### [Required work]
From the top of the entries below through the line containing "Lemma run_poll_registered k", return every line exactly as written, please, and stop there.

····················

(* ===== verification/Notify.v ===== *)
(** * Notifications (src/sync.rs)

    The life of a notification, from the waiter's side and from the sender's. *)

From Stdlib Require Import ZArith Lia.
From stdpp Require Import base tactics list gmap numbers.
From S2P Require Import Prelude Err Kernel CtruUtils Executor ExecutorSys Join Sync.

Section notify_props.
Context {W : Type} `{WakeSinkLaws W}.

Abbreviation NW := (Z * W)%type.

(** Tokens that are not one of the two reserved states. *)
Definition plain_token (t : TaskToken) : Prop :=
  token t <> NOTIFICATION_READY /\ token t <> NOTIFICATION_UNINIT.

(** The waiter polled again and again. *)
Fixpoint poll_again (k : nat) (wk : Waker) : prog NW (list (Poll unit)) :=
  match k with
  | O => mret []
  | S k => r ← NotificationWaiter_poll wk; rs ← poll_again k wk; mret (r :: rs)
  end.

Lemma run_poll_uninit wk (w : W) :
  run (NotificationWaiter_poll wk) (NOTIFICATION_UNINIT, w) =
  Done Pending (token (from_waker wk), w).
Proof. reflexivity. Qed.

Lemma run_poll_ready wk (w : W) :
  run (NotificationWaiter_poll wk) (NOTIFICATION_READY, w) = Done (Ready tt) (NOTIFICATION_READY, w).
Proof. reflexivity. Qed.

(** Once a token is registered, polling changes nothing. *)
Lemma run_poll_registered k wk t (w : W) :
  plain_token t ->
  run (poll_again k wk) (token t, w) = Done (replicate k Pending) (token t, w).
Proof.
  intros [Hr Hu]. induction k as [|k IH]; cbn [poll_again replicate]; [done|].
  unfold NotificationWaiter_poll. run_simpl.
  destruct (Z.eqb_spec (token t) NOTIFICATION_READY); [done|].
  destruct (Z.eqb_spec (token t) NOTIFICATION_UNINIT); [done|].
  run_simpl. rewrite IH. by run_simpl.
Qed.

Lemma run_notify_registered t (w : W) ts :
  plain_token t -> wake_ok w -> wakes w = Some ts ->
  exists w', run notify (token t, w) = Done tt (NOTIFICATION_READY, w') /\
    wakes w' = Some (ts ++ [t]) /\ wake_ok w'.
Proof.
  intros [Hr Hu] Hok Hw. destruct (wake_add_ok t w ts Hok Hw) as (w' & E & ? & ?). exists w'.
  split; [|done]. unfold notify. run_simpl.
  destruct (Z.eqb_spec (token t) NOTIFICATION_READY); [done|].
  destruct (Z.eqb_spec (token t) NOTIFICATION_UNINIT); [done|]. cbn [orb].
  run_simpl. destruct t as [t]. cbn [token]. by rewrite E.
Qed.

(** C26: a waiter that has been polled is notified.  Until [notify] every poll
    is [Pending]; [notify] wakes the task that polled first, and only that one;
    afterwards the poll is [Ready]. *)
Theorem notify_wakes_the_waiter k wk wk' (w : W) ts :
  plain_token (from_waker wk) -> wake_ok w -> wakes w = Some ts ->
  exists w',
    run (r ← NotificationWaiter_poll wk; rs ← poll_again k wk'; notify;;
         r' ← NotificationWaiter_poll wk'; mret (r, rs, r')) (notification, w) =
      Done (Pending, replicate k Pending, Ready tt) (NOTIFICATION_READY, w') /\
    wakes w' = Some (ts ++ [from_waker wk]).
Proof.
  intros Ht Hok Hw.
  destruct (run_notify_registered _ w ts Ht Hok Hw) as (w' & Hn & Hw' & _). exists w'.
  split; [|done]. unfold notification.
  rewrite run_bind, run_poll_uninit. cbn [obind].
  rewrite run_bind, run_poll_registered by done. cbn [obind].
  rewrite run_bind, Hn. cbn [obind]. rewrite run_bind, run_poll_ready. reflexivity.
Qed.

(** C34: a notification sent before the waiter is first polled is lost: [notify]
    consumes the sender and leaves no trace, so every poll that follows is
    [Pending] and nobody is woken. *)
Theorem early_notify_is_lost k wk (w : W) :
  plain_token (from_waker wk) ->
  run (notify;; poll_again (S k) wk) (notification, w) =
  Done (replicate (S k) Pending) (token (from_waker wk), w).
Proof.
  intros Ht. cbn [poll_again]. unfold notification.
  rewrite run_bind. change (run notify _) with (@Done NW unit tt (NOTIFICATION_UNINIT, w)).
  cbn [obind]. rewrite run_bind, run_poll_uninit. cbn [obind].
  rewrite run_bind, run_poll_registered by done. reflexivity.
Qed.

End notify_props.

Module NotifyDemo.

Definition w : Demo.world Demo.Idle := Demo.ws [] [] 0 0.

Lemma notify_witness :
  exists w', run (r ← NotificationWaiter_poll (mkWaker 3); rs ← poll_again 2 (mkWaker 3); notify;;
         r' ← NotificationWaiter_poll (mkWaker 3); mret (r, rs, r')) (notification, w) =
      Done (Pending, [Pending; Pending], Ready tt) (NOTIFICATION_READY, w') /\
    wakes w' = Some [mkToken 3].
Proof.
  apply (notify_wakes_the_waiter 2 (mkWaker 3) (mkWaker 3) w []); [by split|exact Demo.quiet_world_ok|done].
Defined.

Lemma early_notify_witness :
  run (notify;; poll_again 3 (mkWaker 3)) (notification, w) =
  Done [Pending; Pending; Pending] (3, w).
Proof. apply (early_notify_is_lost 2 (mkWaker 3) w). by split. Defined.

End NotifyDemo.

····················

### [Response area]
(* ===== verification/Notify.v ===== *)
(** * Notifications (src/sync.rs)

    The life of a notification, from the waiter's side and from the sender's. *)

From Stdlib Require Import ZArith Lia.
From stdpp Require Import base tactics list gmap numbers.
From S2P Require Import Prelude Err Kernel CtruUtils Executor ExecutorSys Join Sync.

Section notify_props.
Context {W : Type} `{WakeSinkLaws W}.

Abbreviation NW := (Z * W)%type.

(** Tokens that are not one of the two reserved states. *)
Definition plain_token (t : TaskToken) : Prop :=
  token t <> NOTIFICATION_READY /\ token t <> NOTIFICATION_UNINIT.

(** The waiter polled again and again. *)
Fixpoint poll_again (k : nat) (wk : Waker) : prog NW (list (Poll unit)) :=
  match k with
  | O => mret []
  | S k => r ← NotificationWaiter_poll wk; rs ← poll_again k wk; mret (r :: rs)
  end.

Lemma run_poll_uninit wk (w : W) :
  run (NotificationWaiter_poll wk) (NOTIFICATION_UNINIT, w) =
  Done Pending (token (from_waker wk), w).
Proof. reflexivity. Qed.

Lemma run_poll_ready wk (w : W) :
  run (NotificationWaiter_poll wk) (NOTIFICATION_READY, w) = Done (Ready tt) (NOTIFICATION_READY, w).
Proof. reflexivity. Qed.

(** Once a token is registered, polling changes nothing. *)
Lemma run_poll_registered k wk t (w : W) :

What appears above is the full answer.